Former basketball player Jagroop Singh Brar has been re-elected from Surrey Fleetwood after defeating Liberal Party’s Gary Thind. Brar hails from Deon village in Bathinda district. Before moving to Canada, he played basketball for India at the national level.
Another Punjabi, Ravi Kahlon, has been re-elected as NDP candidate from Delta North. Kahlon has twice represented the Canadian hockey team in the Olympics.
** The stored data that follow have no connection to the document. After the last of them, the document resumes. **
(** * Ball simulation ([logic.py]): shallow embedding and verified properties

    The program is a Python module with two classes, [Ball] and [GameLogic].
    Python [float]s are IEEE-754 binary64 values, so they are embedded as Rocq's
    primitive floats ([PrimFloat]), whose operations are the same correctly
    rounded binary64 operations; Python [int]s are [Z].  Ball objects are
    mutable and shared by reference between [GameLogic.balls] and
    [GameLogic.inventory], so the embedding keeps an object store indexed by
    references and the two lists hold references.

    Typing follows the annotations of the source: positions, radius and
    velocities are floats, screen sizes and color channels are ints. *)

From Stdlib Require Import ZArith Floats Lia List Bool.
From Stdlib Require String Ascii.
From stdpp Require Import base tactics option list functions gmap.

Set Warnings "-inexact-float".
Local Open Scope Z_scope.

(** ** Python's numeric operations on [int] and [float] *)

Module Py.

(** [float(n)] for an int [n]: the nearest binary64 value (ties to even).
    CPython raises [OverflowError] when [|n|] rounds to [2^1024] or more;
    here such an [n] maps to an infinity.  No int of the program's
    documented ranges comes near that bound. *)
Definition Z2F (z : Z) : float :=
  SF2Prim (binary_normalize prec emax z 0 false).

(** Exact three-way comparison of a float with an int, as CPython's
    [float_richcompare] does it; [None] when the float is a NaN. *)
Definition cmp_float_int (f : float) (z : Z) : option comparison :=
  match Prim2SF f with
  | S754_nan => None
  | S754_infinity s => Some (if s then Lt else Gt)
  | S754_zero _ => Some (0 ?= z)
  | S754_finite s m e =>
      let n := if s then Z.neg m else Z.pos m in
      Some (if 0 <=? e then (n * 2 ^ e ?= z) else (n ?= z * 2 ^ (- e)))
  end.

(** [f < z], [f <= z], [f > z], [f >= z] for a float [f] and an int [z]. *)
Definition flt (f : float) (z : Z) : bool :=
  match cmp_float_int f z with Some Lt => true | _ => false end.
Definition fle (f : float) (z : Z) : bool :=
  match cmp_float_int f z with Some Lt | Some Eq => true | _ => false end.
Definition fgt (f : float) (z : Z) : bool :=
  match cmp_float_int f z with Some Gt => true | _ => false end.
Definition fge (f : float) (z : Z) : bool :=
  match cmp_float_int f z with Some Gt | Some Eq => true | _ => false end.

(** C's [fmod]: the exact remainder of [a] by [b] with the sign of [a];
    it is [a] itself when [|a| < |b|]. *)
Definition fmod (a b : float) : float :=
  if (abs a <? abs b)%float then a
  else
    match Prim2SF a, Prim2SF b with
    | S754_nan, _ | _, S754_nan => nan
    | S754_infinity _, _ | _, S754_zero _ => nan
    | S754_zero _, _ | _, S754_infinity _ => a
    | S754_finite sa ma ea, S754_finite _ mb eb =>
        let k := Z.min ea eb in
        let r := Z.shiftl (Z.pos ma) (ea - k) mod Z.shiftl (Z.pos mb) (eb - k) in
        SF2Prim (binary_normalize prec emax (if sa then - r else r) k sa)
    end.

(** [v % w] on floats (CPython's [float_rem]): [fmod], moved to the sign
    of the divisor.  The program's only divisor is the constant 255, so
    the [ZeroDivisionError] case does not arise. *)
Definition float_rem (v w : float) : float :=
  let m := fmod v w in
  if is_zero m then (if get_sign w then (-0)%float else 0%float)
  else if xorb (w <? 0)%float (m <? 0)%float then (m + w)%float else m.

(** [int(f)]: truncation toward zero.  CPython raises on a NaN or an
    infinity; here they map to 0. *)
Definition int (f : float) : Z :=
  match Prim2SF f with
  | S754_finite s m e =>
      let a := Z.shiftl (Z.pos m) e in if s then - a else a
  | _ => 0
  end.

(** [min(a, n)] for a float [a] and an int [n]: Python keeps the first
    argument unless the second is strictly smaller. *)
Definition min_float_int (a : float) (n : Z) : float :=
  if fgt a n then Z2F n else a.

(** [math.sqrt] on a non-negative argument, a NaN or an infinity. *)
Definition math_sqrt (f : float) : float := PrimFloat.sqrt f.

(** [m / n] on ints (true division), for ints that are exact as floats. *)
Definition int_truediv (m n : Z) : float := (Z2F m / Z2F n)%float.

End Py.

(** The library functions the program calls whose results are not fixed by
    the program text: the module-level generator of [random] (its state is
    threaded explicitly) and [math.cos], [math.sin]. *)
Class PyLib : Type := {
  rng : Type;
  random_uniform : float -> float -> rng -> float * rng;
  random_randint : Z -> Z -> rng -> Z * rng;
  math_cos : float -> float;
  math_sin : float -> float
}.

Definition math_pi : float := 3.141592653589793%float.

(** [speed = random.uniform(lo, hi); angle = random.uniform(0, 2 * math.pi)]
    and the velocity [(speed * cos(angle), speed * sin(angle))] built from
    them, as [Ball.__init__] and [GameLogic.eject_ball] do. *)
Definition random_velocity `{PyLib} (lo hi : Z) (g : rng) : (float * float) * rng :=
  let '(speed, g) := random_uniform (Py.Z2F lo) (Py.Z2F hi) g in
  let '(angle, g) := random_uniform 0%float (2 * math_pi)%float g in
  (((speed * math_cos angle)%float, (speed * math_sin angle)%float), g).

(** ** class Ball *)

Module Ball.

Record t : Type := mk {
  x : float;
  y : float;
  radius : float;
  color : Z * Z * Z;
  velocity : float * float
}.

Definition set_color (c : Z * Z * Z) (self : t) : t :=
  mk (x self) (y self) (radius self) c (velocity self).
Definition set_velocity (v : float * float) (self : t) : t :=
  mk (x self) (y self) (radius self) (color self) v.
Definition set_position (px py : float) (self : t) : t :=
  mk px py (radius self) (color self) (velocity self).

(** [Ball.__init__(x, y, radius, color, velocity)]; [None] for [color] or
    [velocity] draws it from the generator. *)
Definition init `{PyLib} (px py rad : float) (col : option (Z * Z * Z))
    (vel : option (float * float)) (g : rng) : t * rng :=
  let '(c, g) :=
    match col with
    | None =>
        let '(cr, g) := random_randint 50 255 g in
        let '(cg, g) := random_randint 50 255 g in
        let '(cb, g) := random_randint 50 255 g in
        ((cr, cg, cb), g)
    | Some c => (c, g)
    end in
  let '(v, g) :=
    match vel with
    | None => random_velocity 1 3 g
    | Some v => (v, g)
    end in
  (mk px py rad c v, g).

(** Default of the [radius] parameter of [Ball.__init__]. *)
Definition default_radius : float := 15%float.

(** Default of the [friction] parameter of [Ball.update]. *)
Definition default_friction : float := 0.98%float.

(** One axis of the bounce in [Ball.update]: the moved coordinate [p] and
    the velocity component [v] after friction, against the bound [bound]. *)
Definition bounce (p rad v : float) (bound : Z) : float * float :=
  if Py.flt (p - rad)%float 0 then (rad, (abs v * 0.8)%float)
  else if Py.fgt (p + rad)%float bound then
    ((Py.Z2F bound - rad)%float, (- abs v * 0.8)%float)
  else (p, v).

(** [Ball.update(self, screen_width, screen_height, friction)]. *)
Definition update (screen_width screen_height : Z) (friction : float)
    (self : t) : t :=
  let '(vx, vy) := velocity self in
  let vx := (vx * friction)%float in
  let vy := (vy * friction)%float in
  let x1 := (x self + vx)%float in
  let y1 := (y self + vy)%float in
  let '(x2, vx2) := bounce x1 (radius self) vx screen_width in
  let '(y2, vy2) := bounce y1 (radius self) vy screen_height in
  mk x2 y2 (radius self) (color self) (vx2, vy2).

Definition distance_to (self other : t) : float :=
  let dx := (x self - x other)%float in
  let dy := (y self - y other)%float in
  Py.math_sqrt (dx * dx + dy * dy)%float.

Definition is_colliding (self other : t) : bool :=
  (distance_to self other <=? radius self + radius other)%float.

Definition is_point_inside (self : t) (px py : float) : bool :=
  let dx := (px - x self)%float in
  let dy := (py - y self)%float in
  (dx * dx + dy * dy <=? radius self * radius self)%float.

End Ball.

(** ** class GameLogic *)

Module GameLogic.

(** A reference to a Ball object (its identity). *)
Definition ref : Type := nat.

(** The instance attributes of [GameLogic], together with the store of the
    Ball objects the two lists refer to and the next unused reference. *)
Record t : Type := mk {
  screen_width : Z;
  screen_height : Z;
  store : ref -> Ball.t;
  next_ref : ref;
  balls : list ref;
  inventory : list ref;
  delete_zone_size : Z;
  delete_zone_x : Z;
  delete_zone_y : Z;
  suction_range : Z;
  suction_active : bool;
  suction_mouse_pos : float * float
}.

Definition set_store (s : ref -> Ball.t) (self : t) : t :=
  mk (screen_width self) (screen_height self) s (next_ref self)
     (balls self) (inventory self) (delete_zone_size self)
     (delete_zone_x self) (delete_zone_y self) (suction_range self)
     (suction_active self) (suction_mouse_pos self).
Definition set_balls (l : list ref) (self : t) : t :=
  mk (screen_width self) (screen_height self) (store self) (next_ref self)
     l (inventory self) (delete_zone_size self)
     (delete_zone_x self) (delete_zone_y self) (suction_range self)
     (suction_active self) (suction_mouse_pos self).
Definition set_inventory (l : list ref) (self : t) : t :=
  mk (screen_width self) (screen_height self) (store self) (next_ref self)
     (balls self) l (delete_zone_size self)
     (delete_zone_x self) (delete_zone_y self) (suction_range self)
     (suction_active self) (suction_mouse_pos self).

Definition dummy_ball : Ball.t :=
  Ball.mk 0%float 0%float 0%float (0, 0, 0) (0%float, 0%float).

(** [GameLogic.__init__(screen_width, screen_height)]. *)
Definition init (screen_width screen_height : Z) : t :=
  let delete_zone_size := 100 in
  mk screen_width screen_height (fun _ => dummy_ball) 0%nat [] []
     delete_zone_size (screen_width - delete_zone_size) 0
     100 false (0%float, 0%float).

(** [add_ball(x, y, color)]: returns the new ball. *)
Definition add_ball `{PyLib} (px py : option float) (col : option (Z * Z * Z))
    (self : t) (g : rng) : ref * t * rng :=
  let '(px, g) :=
    match px with
    | None => random_uniform (Py.Z2F 50) (Py.Z2F (screen_width self - 50)) g
    | Some v => (v, g)
    end in
  let '(py, g) :=
    match py with
    | None => random_uniform (Py.Z2F 50) (Py.Z2F (screen_height self - 50)) g
    | Some v => (v, g)
    end in
  let '(ball, g) := Ball.init px py Ball.default_radius col None g in
  let r := next_ref self in
  (r,
   mk (screen_width self) (screen_height self) (<[ r := ball ]> (store self))
      (S r) (balls self ++ [r]) (inventory self) (delete_zone_size self)
      (delete_zone_x self) (delete_zone_y self) (suction_range self)
      (suction_active self) (suction_mouse_pos self),
   g).

(** *** Color mixing *)

(** One channel before darkening: [int((c1 * 0.6 + c2 * 0.4) % 255)]. *)
Definition mix_channel (c1 c2 : Z) : Z :=
  Py.int (Py.float_rem (Py.Z2F c1 * 0.6 + Py.Z2F c2 * 0.4)%float (Py.Z2F 255)).

Definition brightness (c : Z * Z * Z) : float :=
  let '(r, g, b) := c in Py.int_truediv (r + g + b) 3.

(** The [if brightness > 200] block of [_mix_colors]. *)
Definition darken (c : Z * Z * Z) : Z * Z * Z :=
  let '(mixed_r, mixed_g, mixed_b) := c in
  if Py.fgt (brightness c) 200 then
    if (mixed_g <? mixed_r) && (mixed_b <? mixed_r) then
      (mixed_r, Z.max 50 (mixed_g - 50), Z.max 50 (mixed_b - 50))
    else if (mixed_r <? mixed_g) && (mixed_b <? mixed_g) then
      (Z.max 50 (mixed_r - 50), mixed_g, Z.max 50 (mixed_b - 50))
    else
      (Z.max 50 (mixed_r - 50), Z.max 50 (mixed_g - 50), mixed_b)
  else c.

(** The color before darkening. *)
Definition premix (c1 c2 : Z * Z * Z) : Z * Z * Z :=
  let '(r1, g1, b1) := c1 in
  let '(r2, g2, b2) := c2 in
  (mix_channel r1 r2, mix_channel g1 g2, mix_channel b1 b2).

Definition mixed_color (c1 c2 : Z * Z * Z) : Z * Z * Z :=
  darken (premix c1 c2).

(** [_mix_colors(ball1, ball2)]: both colors are read first, then
    [ball1.color] and [ball2.color] are assigned in that order. *)
Definition _mix_colors (ball1 ball2 : ref) (s : ref -> Ball.t)
    : ref -> Ball.t :=
  let c := mixed_color (Ball.color (s ball1)) (Ball.color (s ball2)) in
  let s := alter (Ball.set_color c) ball1 s in
  alter (Ball.set_color c) ball2 s.

(** *** Collisions *)

(** [enumerate(l, start)]. *)
Definition enumerate {A} (start : nat) (l : list A) : list (nat * A) :=
  zip (seq start (length l)) l.

(** The body of the inner loop of [_handle_collisions]. *)
Definition collide_pair (i : nat) (ball1 : ref)
    (acc : (ref -> Ball.t) * gset (nat * nat)) (jb : nat * ref)
    : (ref -> Ball.t) * gset (nat * nat) :=
  let '(s, checked_pairs) := acc in
  let '(j, ball2) := jb in
  let pair := (Nat.min i j, Nat.max i j) in
  if decide (pair ∈ checked_pairs) then acc
  else
    let checked_pairs := checked_pairs ∪ {[ pair ]} in
    if Ball.is_colliding (s ball1) (s ball2)
    then (_mix_colors ball1 ball2 s, checked_pairs)
    else (s, checked_pairs).

Definition collide_row (l : list ref)
    (acc : (ref -> Ball.t) * gset (nat * nat)) (ib : nat * ref)
    : (ref -> Ball.t) * gset (nat * nat) :=
  let '(i, ball1) := ib in
  foldl (collide_pair i ball1) acc (enumerate (i + 1) (drop (i + 1) l)).
(** In binary32, at the largest value below 32 and at its opposite: the
    corrected maximum is above the minimum and the normalized values are
    zero. *)
Lemma uniform_below_32_binary32 :
  (exists depth_min depth_max,
     depth_range (S:=Binary32.scalar) ExamplePrompts.uniform_below_32
     = Some ([depth_min], [depth_max]) /\
     SFltb depth_min depth_max = true /\
     normalize_rows (S:=Binary32.scalar) ExamplePrompts.uniform_below_32
       [depth_min] [depth_max]
     = [[S754_zero false; S754_zero false]]) /\
  (exists depth_min depth_max,
     depth_range (S:=Binary32.scalar) ExamplePrompts.uniform_above_minus_32
     = Some ([depth_min], [depth_max]) /\
     SFltb depth_min depth_max = true /\
     normalize_rows (S:=Binary32.scalar) ExamplePrompts.uniform_above_minus_32
       [depth_min] [depth_max]
     = [[S754_zero false; S754_zero false]]).
Proof.
  split; eexists; eexists;
    (split; [vm_compute; reflexivity|]); split; vm_compute; reflexivity.
Qed.


Local Close Scope Q_scope.

Lemma data_squeeze1 : forall t : tensor, data (squeeze1 t) = data t.
Proof.
  intros t. unfold squeeze1.
  destruct (shape t) as [|b [|c rest]]; try reflexivity.
  destruct c as [|[p|p|]|]; reflexivity.
Qed.


Section DepthRange.
Context {ops : TorchOps}.

(** The head returns values between 0 and [max_depth]. *)
Lemma head_forward_values :
  forall (self : PromptDepthAnythingDepthEstimationHead.t) (hidden_states : list tensor)
         (patch_height patch_width : Z) (tr tr' : trace) (t : tensor),
    (forall x : Q,
       (0 <= PromptDepthAnythingDepthEstimationHead.activation2 self x <= 1)%Q) ->
    (0 <= PromptDepthAnythingDepthEstimationHead.max_depth self)%Q ->
    PromptDepthAnythingDepthEstimationHead.forward self hidden_states
      patch_height patch_width tr = (inr t, tr') ->
    Forall (Forall (fun v : Q =>
                      (0 <= v <= PromptDepthAnythingDepthEstimationHead.max_depth self)%Q))
      (data t).
Proof.
  intros self hs ph pw tr tr' t Hact Hmax Hrun.
  unfold PromptDepthAnythingDepthEstimationHead.forward in Hrun.
  unfold bind, lift in Hrun.
  destruct (getitem hs (PromptDepthAnythingDepthEstimationHead.head_in_index self))
    as [e|x]; [discriminate|].
  destruct (PromptDepthAnythingDepthEstimationHead.target_size self ph pw) as [th tw].
  unfold ret in Hrun. injection Hrun as <- _.
  rewrite data_squeeze1. unfold tmap. cbn [data].
  apply Forall_forall. intros row Hrow.
  apply in_map_iff in Hrow. destruct Hrow as [row1 [<- Hrow1]].
  apply in_map_iff in Hrow1. destruct Hrow1 as [row0 [<- _]].
  apply Forall_forall. intros v Hv.
  apply in_map_iff in Hv. destruct Hv as [y [<- Hy]].
  apply in_map_iff in Hy. destruct Hy as [x0 [<- _]].
  destruct (Hact x0) as [H0 H1].
  set (a := PromptDepthAnythingDepthEstimationHead.activation2 self x0) in *.
  set (M := PromptDepthAnythingDepthEstimationHead.max_depth self) in *.
  split.
  - apply Qmult_le_0_compat; assumption.
  - assert (H2 : (a * M <= 1 * M)%Q) by (apply Qmult_le_compat_r; assumption).
    lra.
Qed.




End DepthRange.

Lemma hard_sigmoid_bounds : forall x : Q, (0 <= Reference.hard_sigmoid x <= 1)%Q.
Proof.
  intros x. unfold Reference.hard_sigmoid. split.
  - apply Q.min_glb; [discriminate|apply Q.le_max_l].
  - apply Q.le_min_l.
Qed.



(** * Further properties of the layers and of the fusion stage *)

Section LayerShapes.
Context {ops : TorchOps} {laws : TorchLaws ops}.

(** X1. [PromptDepthAnythingLayer]: three 3x3 convolutions of stride 1 and
    padding 1 with two rectifications between them take a one-channel map,
    the input that its first convolution is built for, to a map of
    [fusion_hidden_size] channels, the batch size and the resolution
    kept. *)
Theorem prompt_layer_keeps_resolution :
  forall (config : PromptDepthAnythingConfig.t) (w1 w2 w3 : weights)
         (t : tensor) (b h w : Z),
    shape t = [b; 1; h; w] ->
    shape (PromptDepthAnythingLayer.forward (PromptDepthAnythingLayer.init config w1 w2 w3) t)
    = [b; PromptDepthAnythingConfig.fusion_hidden_size config; h; w].
Proof.
  intros config w1 w2 w3 t b h w Ht.
  exact (@prompt_depth_layer_shape ops laws config b w1 w2 w3 t 1 h w Ht).
Qed.

(** X2. [PromptDepthAnythingFeatureFusionLayer.forward]: whatever the
    resolution of the residual and of the prompt, the result has the batch
    size and the channels of [hidden_state]; its resolution is [size] when a
    size is given and twice that of [hidden_state] otherwise. *)
Theorem fusion_layer_output_shape :
  forall (config : PromptDepthAnythingConfig.t) (b : Z)
         (layer : PromptDepthAnythingFeatureFusionLayer.t)
         (hidden_state : tensor) (residual : option tensor) (size : option (list Z))
         (prompt_depth : option tensor) (h w : Z),
    fusion_layer_ok config layer ->
    shape hidden_state = [b; PromptDepthAnythingConfig.fusion_hidden_size config; h; w] ->
    match residual with None => True | Some r => fused_map config b r end ->
    prompt_ok b prompt_depth ->
    match size with None => True | Some s => length s = 2%nat end ->
    shape (PromptDepthAnythingFeatureFusionLayer.forward layer hidden_state residual
             size prompt_depth)
    = match size with
      | None => [b; PromptDepthAnythingConfig.fusion_hidden_size config; h * 2; w * 2]
      | Some s => b :: PromptDepthAnythingConfig.fusion_hidden_size config :: s
      end.
Proof.
  intros config b layer hidden residual size pd h w Hok Hh Hr Hp Hs.
  exact (@fusion_layer_shape ops laws config b layer hidden residual size pd h w
           Hok Hh Hr Hp Hs).
Qed.

End LayerShapes.

Lemma prompt_layer_keeps_resolution_witness :
  shape (PromptDepthAnythingLayer.forward
           (PromptDepthAnythingLayer.init Reference.config 0%Q 0%Q 0%Q)
           Reference.prompt_0_1)
  = [1; 4; 1; 2].
Proof.
  exact (@prompt_layer_keeps_resolution Reference.ops Reference_laws Reference.config
           0%Q 0%Q 0%Q Reference.prompt_0_1 1 1 2 eq_refl).
Defined.

Lemma fusion_layer_output_shape_witness :
  shape (PromptDepthAnythingFeatureFusionLayer.forward Reference.fusion_layer
           Reference.map_2x2 (Some Reference.map_4x4) (Some [4; 4])
           (Some Reference.prompt_0_1))
  = [1; 4; 4; 4]
  /\
  shape (PromptDepthAnythingFeatureFusionLayer.forward Reference.fusion_layer
           Reference.map_2x2 None None None)
  = [1; 4; 2 * 2; 2 * 2].
Proof.
  split.
  - apply (@fusion_layer_output_shape Reference.ops Reference_laws Reference.config 1
             Reference.fusion_layer Reference.map_2x2 (Some Reference.map_4x4)
             (Some [4; 4]) (Some Reference.prompt_0_1) 2 2).
    + exact Reference_fusion_layer_ok.
    + reflexivity.
    + exists 4, 4. reflexivity.
    + exists 1, 2. reflexivity.
    + reflexivity.
  - apply (@fusion_layer_output_shape Reference.ops Reference_laws Reference.config 1
             Reference.fusion_layer Reference.map_2x2 None None None 2 2).
    + exact Reference_fusion_layer_ok.
    + reflexivity.
    + exact I.
    + exact I.
    + exact I.
Defined.

Section StageRuns.
Context {ops : TorchOps}.

(** From turn [k] on the loop never raises: it makes one call per item, in
    order, and appends one map per item. *)
Lemma fusion_loop_runs :
  forall (hidden_states : list tensor) (prompt_depth : option tensor)
         (items : list (tensor * PromptDepthAnythingFeatureFusionLayer.t)) (k : nat)
         (st : PromptDepthAnythingFeatureFusionStage.locals) (tr : trace),
    (k + length items <= length hidden_states)%nat ->
    exists st' outs,
      for_each (PromptDepthAnythingFeatureFusionStage.body hidden_states prompt_depth)
        (combine (seq k (length items)) items) st tr
      = (inr st', tr ++ map FusionLayerModule (seq k (length items))) /\
      PromptDepthAnythingFeatureFusionStage.fused_hidden_states st'
      = PromptDepthAnythingFeatureFusionStage.fused_hidden_states st ++ outs /\
      length outs = length items.
Proof.
  intros hs pd items. induction items as [|[t layer] rest IH]; intros k st tr Hk.
  - exists st, []. simpl. rewrite !app_nil_r. repeat split.
  - cbn [length] in Hk.
    assert (Hsize : exists size,
      (if negb (Z.of_nat k =? Z.of_nat (length hs) - 1)
       then match getitem hs (Z.of_nat k + 1) with
            | inr next => ret (Some (skipn 2 (shape next)))
            | inl e => raise e
            end
       else ret None) tr = (inr size, tr)).
    { destruct (Z.of_nat k =? Z.of_nat (length hs) - 1) eqn:E; cbn [negb].
      - exists None. reflexivity.
      - apply Z.eqb_neq in E.
        destruct (nth_error hs (S k)) as [next|] eqn:Hnext.
        + replace (Z.of_nat k + 1) with (Z.of_nat (S k)) by lia.
          rewrite (getitem_nth _ _ Hnext). eexists. reflexivity.
        + apply nth_error_None in Hnext. lia. }
    destruct Hsize as [size Hsize].
    set (fused :=
           match PromptDepthAnythingFeatureFusionStage.fused_hidden_state st with
           | None =>
               PromptDepthAnythingFeatureFusionLayer.forward layer t None size pd
           | Some fused_hidden_state =>
               PromptDepthAnythingFeatureFusionLayer.forward layer fused_hidden_state
                 (Some t) size pd
           end).
    assert (Hbody :
      PromptDepthAnythingFeatureFusionStage.body hs pd st (k, (t, layer)) tr
      = (inr {| PromptDepthAnythingFeatureFusionStage.size := size;
                PromptDepthAnythingFeatureFusionStage.fused_hidden_state := Some fused;
                PromptDepthAnythingFeatureFusionStage.fused_hidden_states :=
                  PromptDepthAnythingFeatureFusionStage.fused_hidden_states st ++ [fused] |},
         tr ++ [FusionLayerModule k])).
    { unfold PromptDepthAnythingFeatureFusionStage.body.
      rewrite (@bind_inr _ _ _ _ _ _ _ Hsize). reflexivity. }
    destruct (IH (S k)
                {| PromptDepthAnythingFeatureFusionStage.size := size;
                   PromptDepthAnythingFeatureFusionStage.fused_hidden_state := Some fused;
                   PromptDepthAnythingFeatureFusionStage.fused_hidden_states :=
                     PromptDepthAnythingFeatureFusionStage.fused_hidden_states st ++ [fused] |}
                (tr ++ [FusionLayerModule k]) ltac:(lia))
      as [st' [outs [Hloop [Hfused Hlen]]]].
    exists st', (fused :: outs). split; [|split].
    + cbn [length seq combine for_each map].
      rewrite (@bind_inr _ _ _ _ _ _ _ Hbody), Hloop, <- app_assoc. reflexivity.
    + rewrite Hfused. cbn [PromptDepthAnythingFeatureFusionStage.fused_hidden_states].
      rewrite <- app_assoc. reflexivity.
    + cbn [length]. lia.
Qed.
Rachna Singh, daughter of Punjabi writer Dr. Raghbir Singh and a former student of Punjab University, has been selected from Surrey Green Timberland on NDP ticket. He defeated Dilraj Atwal of the Liberal Party.
Harry Bains was re-elected for the fifth time on an NDP ticket from the Surrey Newton constituency, defeating Paul Boporai of the Liberal Party. Bains has been a member of the BC Assembly since 2005.
NDP nominee Aman Singh defeated Liberal Party’s Jas Johal from Richmond, Queensborough.
NDP’s Jinny Sins and Nikki Sharma won from Surrey Panorama and Vancouver Hastings respectively. Jinny was re-elected and defeated the Liberal Party’s Gulzar Cheema.
Brar, Bains and Chouhan will serve their fifth term as MLAs in the BC Assembly.
There were 22 candidates of Indian origin in the fray for the 87 seats in the BC Assembly. In 2017, seven Punjabis were elected to the BC Assembly.
According to the 2016 census, there are more than 4.68 million Sikhs in Canada and 2.01 million in British Columbia.